Si deve notare che, contrariamente alla credenza di molti Sikh, alcune caratteristiche centrali dell’attuale Khalsa non esistevano ai tempi di Gobind Singh. Per esempio, anche se il Guru richiedeva che gli iniziati al Khalsa portassero le armi e non si tagliassero mai i capelli (in modo che almeno gli uomini non potessero negare la loro identità di Khalsa Sikh), l’indossare le “Cinque K” -kes o kesh (capelli non tagliati), kangha (pettine), kachha (pantaloni corti), kara (braccialetto d’acciaio) e kirpan (spada cerimoniale) – non divenne un obbligo per tutti i sikh fino all’istituzione della Singh Sabha, un movimento di riforma religiosa ed educativa della fine del XIX e dell’inizio del XX secolo. La cerimonia di matrimonio Sikh, in cui la sposa e lo sposo camminano intorno al Guru Granth Sahib, è anche uno sviluppo moderno, avendo sostituito il rito essenzialmente indù, in cui la sposa e lo sposo camminano intorno a un fuoco sacro, con l’Anand Marriage Act del 1909. I nomi Singh (“Leone”) per i maschi Sikh e Kaur (“Principessa”) per le femmine Sikh, precedentemente adottati al momento dell’iniziazione nella Khalsa, sono ora conferiti a tutti i Sikh in una cerimonia di nascita e di denominazione (vedi sotto Riti e feste). Tutti questi cambiamenti sono stati incorporati nel Rahit, il codice di credenza e condotta Sikh, che ha raggiunto quasi la sua forma definitiva all’inizio del 20° secolo.

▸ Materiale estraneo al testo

(** ** Editing walls *)

(** X19: [addWall] sets the wall flag of one cell and nothing else, and it
    does not check bounds: for a position that is neither the start nor the
    end, outside the grid it raises a [TypeError]; inside the grid it
    returns a state that differs from the given one in that cell only,
    which is the old cell with [isWall] set to the given value; and a second
    [addWall] on the same cell overrides the first. *)
Theorem addWall_sets_one_flag (st : State) (i j : Z) (b : bool) :
  wfGrid st.(ROWS) st.(COLS) st.(gridArray) →
  isStartOrEnd st i j = false →
  (¬ inBounds st.(ROWS) st.(COLS) (i, j) → addWall i j b st = TypeError)
  ∧ (inBounds st.(ROWS) st.(COLS) (i, j) →
       ∃ n st',
         addWall i j b st = Ok st'
         ∧ st' = set_gridArray st'.(gridArray) st
         ∧ st.(gridArray) !! (i, j) = Some n
         ∧ st'.(gridArray) !! (i, j) = Some (set_isWall b n)
         ∧ (∀ p, p ≠ (i, j) → st'.(gridArray) !! p = st.(gridArray) !! p)
         ∧ ∀ b', addWall i j b' st' = addWall i j b' st).
Proof.
  intros Hwf Hsp. unfold addWall. rewrite Hsp. split.
  - intros Hout. specialize (Hwf (i, j)).
    destruct (gridArray st !! (i, j)) as [n|]; [tauto|done].
  - intros Hin. destruct (wfGrid_lookup _ _ _ _ Hwf Hin) as (n & Hn & _).
    rewrite Hn. cbn [deref mbind outcome_bind].
    exists n. eexists. split; [done|]. simpl. split_and!.
    + done.
    + done.
    + by rewrite lookup_insert_eq.
    + intros p Hp. by rewrite lookup_insert_ne.
    + intros b'. unfold addWall.
      replace (isStartOrEnd (set_gridArray _ st) i j) with (isStartOrEnd st i j) by done.
      rewrite Hsp. simpl. rewrite lookup_insert_eq. cbn [deref mbind outcome_bind].
      by rewrite insert_insert_eq.
Qed.

Lemma addWall_sets_one_flag_witness :
  (¬ inBounds 9 9 (9, 0) → addWall 9 0 true (calculateGridSize 9 9 initialState) = TypeError)
  ∧ (inBounds 9 9 (9, 0) →
       ∃ n st',
         addWall 9 0 true (calculateGridSize 9 9 initialState) = Ok st'
         ∧ st' = set_gridArray st'.(gridArray) (calculateGridSize 9 9 initialState)
         ∧ createGrid 9 9 !! (9, 0) = Some n
         ∧ st'.(gridArray) !! (9, 0) = Some (set_isWall true n)
         ∧ (∀ p, p ≠ (9, 0) → st'.(gridArray) !! p = createGrid 9 9 !! p)
         ∧ ∀ b', addWall 9 0 b' st' = addWall 9 0 b' (calculateGridSize 9 9 initialState)).
Proof.
  apply (addWall_sets_one_flag (calculateGridSize 9 9 initialState) 9 0 true).
  - apply wfGrid_createGrid.
  - reflexivity.
Defined.

(** ** Dragging the special cells *)

(** X20: dragging moves a special cell and draws nothing: from a state of
    the page, pressing the mouse on the start cell, entering a cell of the
    grid that is not a wall and not the end, and releasing the mouse leaves
    the state as it was but for the start position, which is the entered
    cell, and the mouse flags, which are cleared; whatever tool is selected,
    no wall is set.  The same holds for the end cell. *)
Theorem drag_moves_special_cell (st : State) (i j : Z) :
  invariant st →
  inBounds st.(ROWS) st.(COLS) (i, j) →
  wallAt st.(gridArray) (i, j) = false →
  ((i, j) ≠ st.(endPos) →
     ∃ st1 st2,
       handleMouseDown st.(startPos).1 st.(startPos).2 st = Ok st1
       ∧ handleMouseEnter i j st1 = Ok st2
       ∧ handleMouseUp st2
         = set_draggingNode None (set_isMousePressed false (set_startPos (i, j) st)))
  ∧ (st.(startPos) ≠ st.(endPos) → (i, j) ≠ st.(startPos) →
     ∃ st1 st2,
       handleMouseDown st.(endPos).1 st.(endPos).2 st = Ok st1
       ∧ handleMouseEnter i j st1 = Ok st2
       ∧ handleMouseUp st2
         = set_draggingNode None (set_isMousePressed false (set_endPos (i, j) st))).
Proof.
  intros ((Hwf & Hs & He & Hidle) & _) Hij Hfree.
  destruct (wfGrid_lookup _ _ _ _ Hwf Hij) as (nd & Hnd & _).
  assert (Hw : isWall nd = false) by (unfold wallAt in Hfree; by rewrite Hnd in Hfree).
  split.
  - intros Hne. unfold handleMouseDown. rewrite Hidle. simpl.
    rewrite !bool_decide_eq_true_2 by done. simpl.
    eexists _, _. split; [done|].
    unfold handleMouseEnter. simpl. rewrite Hidle. simpl.
    assert (Hc : bool_decide (i ≠ (endPos st).1) || bool_decide (j ≠ (endPos st).2) = true).
    { destruct (endPos st) as [a b]. simpl.
      destruct (decide (i = a)) as [->|Hi].
      - rewrite (bool_decide_eq_true_2 (j ≠ b)); [apply orb_true_r|].
        intros ->. done.
      - by rewrite (bool_decide_eq_true_2 (i ≠ a)). }
    rewrite Hc, Hnd. cbn [deref mbind outcome_bind]. rewrite Hw. simpl.
    split; [done|]. done.
  - intros Hse Hne. unfold handleMouseDown. rewrite Hidle. simpl.
    assert (Hns : bool_decide ((endPos st).1 = (startPos st).1)
                  && bool_decide ((endPos st).2 = (startPos st).2) = false).
    { destruct (startPos st) as [a b], (endPos st) as [a' b']. simpl.
      destruct (decide (a' = a)) as [->|Ha].
      - rewrite (bool_decide_eq_false_2 (b' = b)); [apply andb_false_r|].
        intros ->. done.
      - by rewrite (bool_decide_eq_false_2 (a' = a)). }
    rewrite Hns. rewrite !bool_decide_eq_true_2 by done. simpl.
    eexists _, _. split; [done|].
    unfold handleMouseEnter. simpl. rewrite Hidle. simpl.
    assert (Hc : bool_decide (i ≠ (startPos st).1)
                 || bool_decide (j ≠ (startPos st).2) = true).
    { destruct (startPos st) as [a b]. simpl.
      destruct (decide (i = a)) as [->|Hi].
      - rewrite (bool_decide_eq_true_2 (j ≠ b)); [apply orb_true_r|].
        intros ->. done.
      - by rewrite (bool_decide_eq_true_2 (i ≠ a)). }
    rewrite Hc, Hnd. cbn [deref mbind outcome_bind]. rewrite Hw. simpl.
    split; [done|]. done.
Qed.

Guru Gobind Singh credeva che le forze del bene e del male nel mondo a volte non sono in equilibrio. Quando le forze del male diventano troppo grandi, Akal Purakh interviene nella storia umana per correggere l’equilibrio, usando particolari individui umani come suoi agenti. Al tempo di Gobind Singh le forze del male, rappresentate dai Mughal sotto Aurangzeb, avevano guadagnato l’ascendente, ed era compito di Gobind Singh, egli credeva, di correggere l’equilibrio. Al servizio di questa missione, i Sikh erano giustificati a sguainare la spada. Egli espresse questa convinzione nella Zafar-nama (“Epistola della vittoria”), una lettera che indirizzò in tarda età ad Augangzeb.

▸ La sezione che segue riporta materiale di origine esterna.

Lemma update_patches_witness :
  ObjectCache.get (self_of (DataService := sample_service total_serializer)
                     retitled_item)
      (cache_object (store cached_world))
    = Some (mkCacheEntry {["title" := "T"]} None [] 0%N)
  ∧ dataBuildService_normalize (DataService := sample_service total_serializer)
      retitled_item = Ok {["title" := "U"]}
  ∧ ∃ rd w',
      update (DataService0 := sample_service total_serializer)
        retitled_item cached_world = (Ok (SNext rd), w')
      ∧ (pendingPatches <$>
           cache_object (store w') !! "https://rest/api/items/42")
        = Some [mkOperation Replace "/title" (Some "U")].
Proof.
  assert (Hget :
    ObjectCache.get (self_of (DataService := sample_service total_serializer)
                       retitled_item)
        (cache_object (store cached_world))
      = Some (mkCacheEntry {["title" := "T"]} None [] 0%N))
    by (vm_compute; reflexivity).
  split; [exact Hget |]. split; [reflexivity |].
  destruct (update_patches (DataService0 := sample_service total_serializer)
              cached_world retitled_item _ _ Hget eq_refl)
    as (rd & w' & Hupd & _ & _ & Htitle & _).
  exists rd, w'. split; [exact Hupd |].
  rewrite (Htitle sample_schema "T" "U").
  - vm_compute. reflexivity.
  - reflexivity.
  - apply (bool_decide_unpack _). vm_compute. reflexivity.
  - unfold sample_schema. set_solver.
  - vm_compute. reflexivity.
  - vm_compute. reflexivity.
  - discriminate.
  - intros f Hf Hne. unfold sample_schema in Hf.
    apply elem_of_cons in Hf as [->|Hf]; [contradiction |].
    apply list_elem_of_singleton in Hf as ->. vm_compute. reflexivity.
Defined.
(** * heimdall: the hystrix HTTP client (hystrix_client.go)

    A shallow embedding of [hystrixHTTPClient] and of its retry loop [do],
    together with the properties of the loop: how many attempts it makes,
    when it sleeps, what it returns and when it crashes.

    The Go code mutates three things while it runs: the accumulated
    [Response] ([hr]), the request object (its [Close] flag) and the outside
    world (the breaker is consulted, the transport is called, the goroutine
    sleeps).  The embedding threads a [state] holding the first two and a
    [trace] of the outside-world events through a small state-and-panic
    monad. *)

From Stdlib Require Import ZArith List String Bool Lia.
Import ListNotations.
Open Scope Z_scope.

(** ** Go's [int] *)

Module GoInt.

(** [int] on the 64-bit targets. *)
Definition bits : Z := 64.
Definition max_int : Z := 2 ^ (bits - 1) - 1.
Definition min_int : Z := - 2 ^ (bits - 1).

Definition in_range (z : Z) : Prop := min_int <= z <= max_int.

(** Two's complement wrap-around of a mathematical integer. *)
Definition wrap (z : Z) : Z := (z - min_int) mod 2 ^ bits + min_int.

(** [i++] *)
Definition incr (i : Z) : Z := wrap (i + 1).

End GoInt.

(** ** Data *)

(** [[]byte]; the nil slice and the empty slice are both the empty list. *)
Definition bytes := list Byte.byte.

Inductive error : Type :=
| ErrTransport (msg : string)            (* an error of [http.Client.Do] *)
| ErrRead (msg : string)                 (* an error of [ioutil.ReadAll] *)
| ErrURL (msg : string)                  (* an error of [http.NewRequest] *)
| ErrServerDown (code : Z)               (* fmt.Errorf("Server is down: ...") *)
| ErrCircuitOpen                         (* hystrix.ErrCircuitOpen *)
| ErrMaxConcurrency                      (* hystrix.ErrMaxConcurrency *)
| ErrFallbackFailed (fallbackErr runErr : error)
| ErrWrap (cause : error) (msg : string) (* errors.Wrap *).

Poco dopo la creazione della Khalsa, il Guru fu attaccato da altri capi Shiwalik in combutta con il governatore Mughal della città di Sirhind. Nel 1704 fu costretto a ritirarsi da Anandpur, perdendo due dei suoi quattro figli nella battaglia che seguì. I due figli rimasti furono fatti prigionieri e consegnati al governatore di Sirhind, che li giustiziò crudelmente murandoli vivi. Il destino di questi due bambini è rimasto un racconto straziante per i Sikh da allora.

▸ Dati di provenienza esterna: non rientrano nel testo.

(** C8. [generateSlideImage] and [generatePageImage] never throw.  When
    the image request throws (or answers without an image) they return the
    empty string; when it answers with an image they return the data URL,
    which begins with [data:image/jpeg;base64,].  So a slide returned by
    [generateSlideFromChunk] never has the empty string as [imageUrl], and
    has [null] there when the image request threw. *)
Theorem image_helpers_never_throw :
  (forall w prompt s,
     exists url, fst (Presentation.generateSlideImage w prompt s) = Return url
       /\ (url = [] \/ startsWith url (lit "data:image/jpeg;base64,") = true))
  /\ (forall w prompt s e,
        Presentation.images_response w
          (Presentation.trace s ++ [Presentation.Started Presentation.ImageCall]) prompt
        = Throw e ->
        fst (Presentation.generateSlideImage w prompt s) = Return [])
  /\ (forall w prompt s imageBytes more,
        Presentation.images_response w
          (Presentation.trace s ++ [Presentation.Started Presentation.ImageCall]) prompt
        = Return (imageBytes :: more) ->
        fst (Presentation.generateSlideImage w prompt s)
        = Return (lit "data:image/jpeg;base64," ++ imageBytes))
  /\ (forall w pageText mood s,
        exists url, fst (Story.generatePageImage w pageText mood s) = Return url
          /\ (url = [] \/ startsWith url (lit "data:image/jpeg;base64,") = true))
  /\ (forall w pageText mood s e,
        Story.images_response w (Story.trace s ++ [Story.Started Story.PageImageCall])
          (Story.page_image_prompt pageText mood)
        = Throw e ->
        fst (Story.generatePageImage w pageText mood s) = Return [])
  /\ (forall w pageText mood s imageBytes more,
        Story.images_response w (Story.trace s ++ [Story.Started Story.PageImageCall])
          (Story.page_image_prompt pageText mood)
        = Return (imageBytes :: more) ->
        fst (Story.generatePageImage w pageText mood s)
        = Return (lit "data:image/jpeg;base64," ++ imageBytes))
  /\ (forall w chunk n total title s slide s',
        Presentation.generateSlideFromChunk w chunk n total title s = (Return slide, s') ->
        SlideScaffold.imageUrl slide <> Some []
        /\ ((exists e, Presentation.Settled Presentation.ImageCall (Some e)
                       ∈ Presentation.events_since s s') ->
            SlideScaffold.imageUrl slide = None)).
Proof.
  split; [|split; [|split]].
  - intros w prompt s.
    destruct (PresentationFacts.generateSlideImage_run w prompt s)
      as (url & s' & -> & _ & _ & _ & Hurl).
    exists url. split; [done|]. subst url.
    destruct (Presentation.images_response w _ prompt) as [[|b l]|e];
      [by left | right; apply PresentationFacts.startsWith_app | by left].
  - intros w prompt s e He.
    destruct (PresentationFacts.generateSlideImage_run w prompt s)
      as (url & s' & -> & _ & _ & _ & Hurl).
    simpl. rewrite He in Hurl. by subst.
  - intros w prompt s b l He.
    destruct (PresentationFacts.generateSlideImage_run w prompt s)
      as (url & s' & -> & _ & _ & _ & Hurl).
    simpl. rewrite He in Hurl. by subst.
  - split; [|split; [|split]].
    + intros w pageText mood s.
      destruct (generatePageImage_run w pageText mood s) as (s' & ->).
      eexists. split; [reflexivity|].
      destruct (Story.images_response w _ _) as [[|b l]|e];
        [by left | right; apply PresentationFacts.startsWith_app | by left].
    + intros w pageText mood s e He.
      destruct (generatePageImage_run w pageText mood s) as (s' & ->).
      simpl. by rewrite He.
    + intros w pageText mood s b l He.
      destruct (generatePageImage_run w pageText mood s) as (s' & ->).
      simpl. by rewrite He.
    + intros w chunk n total title s slide s' Hrun.
      pose proof (PresentationFacts.generateSlideFromChunk_run w chunk n total title s) as H.
      simpl in H.
      destruct (Presentation.slide_response w _ chunk n total title) as [parsed|e].
      * rewrite <- !app_assoc in H. simpl in H.
        destruct H as (s2 & Heq & _ & _ & Htr).
        rewrite Heq in Hrun. injection Hrun as <- <-.
        split.
        { simpl. by destruct (Presentation.images_response w _ _) as [[|b l]|e]. }
        intros [e He].
        erewrite PresentationFacts.events_since_app in He by (rewrite Htr; reflexivity).
        simpl in He.
        destruct (Presentation.images_response w _ _) as [[|b l]|e']; [done| |done].
        exfalso. simpl in He.
        repeat (apply elem_of_cons in He as [He|He]; [discriminate He|]).
        by apply elem_of_nil in He.
      * destruct H as (s2 & Heq & _). rewrite Heq in Hrun. discriminate Hrun.
Qed.

End ImageFacts.

(** ** Sample worlds and runs of the presentation flavour *)

Module PresentationSamples.
Import Presentation PresentationWorlds.

Example two_chunk_text_chunks :
  map length (Chunking.chunks_of Chunking.CHUNK_SIZE two_chunk_text) = [3000; 1].
Proof. vm_compute. reflexivity. Qed.

Example run_ok :
  let s' := snd (handlePresentationGeneration world_ok two_chunk_text initial) in
  appState s' = EDITING
  /\ error s' = None
  /\ option_map (fun d => map SlideScaffold.title (PresentationDocument.slides d))
       (presentationDocument s') = Some [lit "Slide"; lit "Slide"]
  /\ option_map (fun d => map SlideScaffold.id (PresentationDocument.slides d))
       (presentationDocument s') = Some [lit "1"; lit "2"]
  /\ trace s'
     = [Started TitleCall; Settled TitleCall None;
        Started (SlideCall 1); Settled (SlideCall 1) None;
        Started ImageCall; Settled ImageCall None;
        Started (SlideCall 2); Settled (SlideCall 2) None;
        Started ImageCall; Settled ImageCall None].
Proof. vm_compute. repeat split. Qed.

Example run_images_fail :
  let s' := snd (handlePresentationGeneration world_images_fail two_chunk_text initial) in
  appState s' = EDITING
  /\ option_map (fun d => map SlideScaffold.imageUrl (PresentationDocument.slides d))
       (presentationDocument s') = Some [None; None]
  /\ console s' = [quota_error; quota_error].
Proof. vm_compute. repeat split. Qed.

Example run_slide_1_fails :
  let s' := snd (handlePresentationGeneration (world_slide_fails 1) two_chunk_text initial) in
  appState s' = INPUT
  /\ presentationDocument s' = None
  /\ error s' = Some generation_failed_message
  /\ trace s'
     = [Started TitleCall; Settled TitleCall None;
        Started (SlideCall 1); Settled (SlideCall 1) (Some quota_error)].
Proof. vm_compute. repeat split. Qed.

Lemma failed_generation_is_reported_witness :
  (appState (snd (handlePresentationGeneration (world_slide_fails 2) two_chunk_text initial))
   = INPUT
   /\ presentationDocument
        (snd (handlePresentationGeneration (world_slide_fails 2) two_chunk_text initial))
      = None)
  /\ appState (snd (handlePresentationGeneration world_images_fail two_chunk_text initial))
     = EDITING
  /\ error (snd (handlePresentationGeneration world_images_fail two_chunk_text initial))
     = None.
Proof.
  split.
  - destruct (proj1 (PresentationFacts.failed_generation_is_reported
                       (world_slide_fails 2) two_chunk_text initial) quota_error)
      as (_ & _ & _ & Happ & Hdoc & _).
    + vm_compute. left.
    + split; [exact Happ | exact Hdoc].
  - destruct (proj2 (PresentationFacts.failed_generation_is_reported
                       world_images_fail two_chunk_text initial))
      as (_ & Herr & Happ & _).
    + discriminate.
    + reflexivity.
    + split; [exact Happ | exact Herr].
Defined.

(** An image request is an AI call too, and when it throws nothing is
    reported: with every image request refused the run ends in the editor,
    with a published document and no error. *)
Lemma image_failure_is_not_reported : ~ any_failed_call_is_reported.
Proof.
  intros Hclaim.
  destruct (Hclaim world_images_fail two_chunk_text initial ImageCall quota_error)
    as (_ & Happ & _).
  - vm_compute. repeat constructor.
  - vm_compute in Happ. discriminate Happ.
Qed.

Lemma image_helpers_never_throw_witness :
  fst (generateSlideImage world_images_fail (lit "a chart") initial) = Return []
  /\ fst (generateSlideImage world_ok (lit "a chart") initial)
     = Return (lit "data:image/jpeg;base64," ++ lit "QUJD").
Proof.
  destruct ImageFacts.image_helpers_never_throw as (_ & Hfail & Hok & _).
  split.
  - apply (Hfail world_images_fail (lit "a chart") initial quota_error). reflexivity.
  - apply (Hok world_ok (lit "a chart") initial (lit "QUJD") []). reflexivity.
Defined.

End PresentationSamples.

(** ** Exported file names *)

Module FileNameFacts.
Import FileName.

Section WithUnicode.
Variable uc : Unicode.

Lemma Canonicalize_ascii ch : is_ascii ch = true -> Canonicalize uc ch = ascii_upper ch.
Proof.
  intros Ha. unfold Canonicalize. rewrite Ha.
  unfold is_ascii in Ha. apply N.ltb_lt in Ha.
  replace (128 <=? ch)%N with false by (symmetry; apply N.leb_gt; lia).
  reflexivity.
Qed.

Da Anandpur Gobind Singh fuggì nel Punjab meridionale, dove inflisse una sconfitta ai suoi inseguitori a Muktsar. Poi si trasferì a Damdama, rimanendovi fino al 1706 e, secondo la tradizione, occupandosi della revisione finale dell’Adi Granth. Quando Aurangzeb morì nel 1707, Gobind Singh accettò di accompagnare il successore di Aurangzeb, Bahādur Shāh, nell’India meridionale. Arrivato a Nanded, sulle rive del fiume Godavari, nel 1708, fu assassinato dagli agenti del governatore di Sirhind.
Guru Gobind Singh è senza dubbio il beau ideal dei Sikh. Illustrazioni di lui e di Guru Nanak si trovano comunemente nelle case Sikh. Egli è considerato come l’esemplare supremo di tutto ciò che un Sikh della Khalsa (un Gursikh) dovrebbe essere. Il suo coraggio è ammirato, la sua nobiltà stimata, la sua bontà profondamente venerata. Il dovere di ogni membro del Khalsa, quindi, è di seguire il suo cammino e di compiere opere che siano degne di lui.